A final area that seems promising for future work is more rigorous definition of the context in which PM occurs and identification of which context factors matter most for effective PM process and practice. Beyond political, social, and practical factors that impact ratings, Church et al. (2015) have gone a step further in suggesting that different PM processes may be required to account for the different contexts that exist within an organization. For example, differences in work requirements, complexity, goals, and levels, among many other factors, may have important implications for PM design. Designers of talent management systems are beginning to use context factors directly to fine-tune talent management practices and decisions. In the leadership area, for example, defining the context in which leaders need to perform enables matching leaders to different roles with substantially higher predictive accuracy than when context factors are not considered (CEB 2017). Thus, a final area for future research is to define and test the impact of a fuller set of contextual factors on PM effectiveness and potentially leverage these insights directly to more systematically design future processes that are best fit to the contextual factors that are most important in a given situation. Key conclusions regarding the current status of performance management research and practice are summarized (see sidebar Summary: Performance Management).

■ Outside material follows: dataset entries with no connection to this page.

Definition step (o : Options) (s : State) (e : event) : State :=
  match e with
  | MarkChanged => markChanged o s
  | SaveNow => saveNow s
  | Settled ok => saveSettled ok s
  | Advance dt => advance dt s
  end.

Definition run (o : Options) (s : State) (es : list event) : State :=
  fold_left (step o) es s.

(** The hook right after it is mounted with project [p] at time [t]. *)
Definition mounted (p : option Project) (t : N) : State :=
  mkState saved false None p false t [] 1%positive [].

End AutoSave.

(** ** The recent-projects list of the desktop shell *)

Module Recent.

Record RecentEntry := mkRecent {
  path : string;
  name : string;
  timestamp : N
}.

(** The three statements of the handler that compute the new list:
    [filter], [unshift], [slice(0, 10)]. *)
Definition addRecent (projectPath projectName : string) (now : N)
    (recent : list RecentEntry) : list RecentEntry :=
  let recent := filter (fun r => path r <> projectPath) recent in
  let recent := mkRecent projectPath projectName now :: recent in
  take 10 recent.

(** The file [recent-projects.json]: absent, or its text; a write to it may
    be refused. *)
Record Disk := mkDisk {
  recentFile : option string;
  readOnly : bool
}.

Inductive Response :=
| success
| failure (error : string).

Section Handler.
Context `{LocalStorage.JSON (list RecentEntry)}.
Import LocalStorage.

(** The [recent:add] handler; [now] is [Date.now()]. *)
Definition recentAdd (projectPath projectName : string) (now : N) (d : Disk)
  : Disk * Response :=
  let parsed :=
    match recentFile d with
    | Some content => JSON_parse content
    | None => Some []
    end in
  match parsed with
  | None => (d, failure "SyntaxError: JSON.parse")
  | Some recent =>
      let recent := addRecent projectPath projectName now recent in
      if readOnly d then (d, failure "Error: EACCES")
      else (mkDisk (Some (JSON_stringify recent)) (readOnly d), success)
  end.
Lemma delivery_inv_step (l : label) (a a' : RayProcess) :
  lifecycle_inv a → delivery_inv a → step l a = Some a' → delivery_inv a'.
Proof.
  intros (L1 & L2 & L3 & L4) Hinv Hstep.
  step_cases Hstep.
  all: unfold delivery_inv in *; fields; try done.
  all: destruct Hinv as (D1 & D2 & D3 & D4 & D5).
  all: try (destruct (L1 Hen) as [_ Hproc]; apply L2 in Hproc).
  all: try (destruct (L3 Hen) as (_ & Hpp & _ & Hd & _)).
  all: try (destruct (L3 Hproc) as (_ & Hpp & _ & Hd & _)).
  all: try rewrite Hd.
  all: repeat split; intros; simplify_eq; try done.
  all: repeat match goal with
         | H : _ ∈ [] |- _ => by apply elem_of_nil in H
         | H : _ ∈ _ ++ [_] |- _ =>
             apply elem_of_app in H as [H|H];
             [|apply list_elem_of_singleton in H; simplify_eq]
         | H : push_prompts_thread _ = Some (PP_for _ _) |- _ =>
             destruct (D4 _ _ H) as [? (? & ? & ?)]; clear H
         | H : (_, _) ∈ delivered _ |- _ =>
             destruct (D5 _ _ H) as [? (? & ? & ?)]; clear H
         end; eauto.
  all: try (apply D2;
            match goal with H : push_prompt_queue _ = _ |- _ => rewrite H end;
            rewrite elem_of_cons; by eauto).
  all: try (match goal with |- is_Some ?p => destruct p; [by eauto|] end;
            match goal with
            | H : has_been_stopped _ = false |- _ => by rewrite (D3 Hpc) in H
            end).
  all: match goal with
       | H : _ :: _ ⊆ ?x |- _ =>
           exists x; split; [done|];
           first [ apply H, list_elem_of_here
                 | intros ? ?; by apply H, list_elem_of_further ]
       end.
Qed.

Lemma delivery_inv_new (args0 : Args) : delivery_inv (new_RayProcess args0).
Proof.
  unfold delivery_inv. simpl. repeat split; intros; try done.
  all: match goal with H : _ ∈ [] |- _ => by apply elem_of_nil in H end.
Qed.

(** X1. In every execution the Puller and the Processor's exception
    handler are never inside their [with self.event_reading_lock:] blocks
    together, and the lock is held exactly by the thread that is inside its
    block: by nobody when neither is, in particular after a thread has died
    of an exception inside its block. *)
Theorem event_reading_lock_excludes (args0 : Args) (ls : list label) (a : RayProcess) :
  exec ls (new_RayProcess args0) = Some a →
  (inside_process_notifications a && inside_process_events a = false) ∧
  (event_reading_lock a = Some ProcessNotifications
   ↔ inside_process_notifications a = true) ∧
  (event_reading_lock a = Some ProcessEvents ↔ inside_process_events a = true) ∧
  (event_reading_lock a = None
   ↔ inside_process_notifications a = false ∧ inside_process_events a = false).
Proof.
  intros Hexec.
  assert (lifecycle_inv a ∧ lock_inv a) as [_ [Hx Hl]].
  { revert Hexec. apply (exec_inv (λ a, lifecycle_inv a ∧ lock_inv a)).
    - intros l b b' [H1 H2] Hstep. split.
      + by eapply lifecycle_inv_step.
      + by eapply lock_inv_step.
    - split; [apply lifecycle_inv_new|done]. }
  rewrite Hl. split; [done|].
  destruct (inside_process_notifications a), (inside_process_events a);
    simpl in *; try done; intuition congruence.
Qed.

(** X2. No wake-up is lost: in every execution, whenever the set of
    prompted names is not empty the prompted signal is set, so that the
    Puller's next wait returns at once and its round takes the names. *)
Theorem prompted_names_are_signalled (args0 : Args) (ls : list label) (a : RayProcess) :
  exec ls (new_RayProcess args0) = Some a →
  prompted_names a ≠ ∅ → has_been_prompted a = true.
Proof.
  apply (exec_inv signal_inv signal_inv_step).
  unfold signal_inv. simpl. intros H. by destruct H.
Qed.

(** X3. In every execution the push-prompt queue and the upstream-event
    queue hold at most [maxsize] = 100 items each. *)
Theorem queues_stay_bounded (args0 : Args) (ls : list label) (a : RayProcess) :
  exec ls (new_RayProcess args0) = Some a →
  length (push_prompt_queue a) ≤ maxsize ∧ length (upstream_event_queue a) ≤ maxsize.
Proof.
  apply (exec_inv queues_bounded queues_bounded_step).
  unfold queues_bounded, maxsize. simpl. lia.
Qed.

(** X4. In every execution, whatever the Pusher has sent is a prompt, never
    the [None] that [stop] puts on the queue, and it was sent to one of the
    downstream processes given to [init]; and [None] is on the queue only
    when the stop signal is set. *)
Theorem push_prompts_sends_prompts_downstream (args0 : Args) (ls : list label)
    (a : RayProcess) :
  exec ls (new_RayProcess args0) = Some a →
  (∀ d prompt, (d, prompt) ∈ delivered a →
     (∃ q, prompt = Some q) ∧
     ∃ ds, downstream_processes a = Some ds ∧ d ∈ ds) ∧
  (None ∈ push_prompt_queue a → has_been_stopped a = true).
Proof.
  intros Hexec.
  assert (lifecycle_inv a ∧ delivery_inv a) as [_ (_ & D2 & _ & _ & D5)].
  { revert Hexec. apply (exec_inv (λ a, lifecycle_inv a ∧ delivery_inv a)).
    - intros l b b' [H1 H2] Hstep. split.
      + by eapply lifecycle_inv_step.
      + by eapply delivery_inv_step.
    - split; [apply lifecycle_inv_new|apply delivery_inv_new]. }
  split; [|done]. intros d prompt Hin. destruct (D5 d prompt Hin) as [[q ->] Hds].
  eauto.
Qed.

SUMMARY: PERFORMANCE MANAGEMENT

Below is a summary of our current conclusions regarding performance management (PM) based on research and practice to date:

▪ Formal PM processes disengage employees, cost millions, and have no impact on performance.

▪ Formal systems can be streamlined but should not be eliminated without robust informal processes.

▪ Informal day-to-day PM behaviors enable performance but take time and effort to embed.

▪ Future research should investigate new PM models that leverage neuroscience, are strength-based, and focus on team performance.

▪ The impact of context factors on the design and effectiveness of PM should be further evaluated.

 

The authors are not aware of any affiliations, memberships, funding, or financial holdings that might be perceived as affecting the objectivity of this review.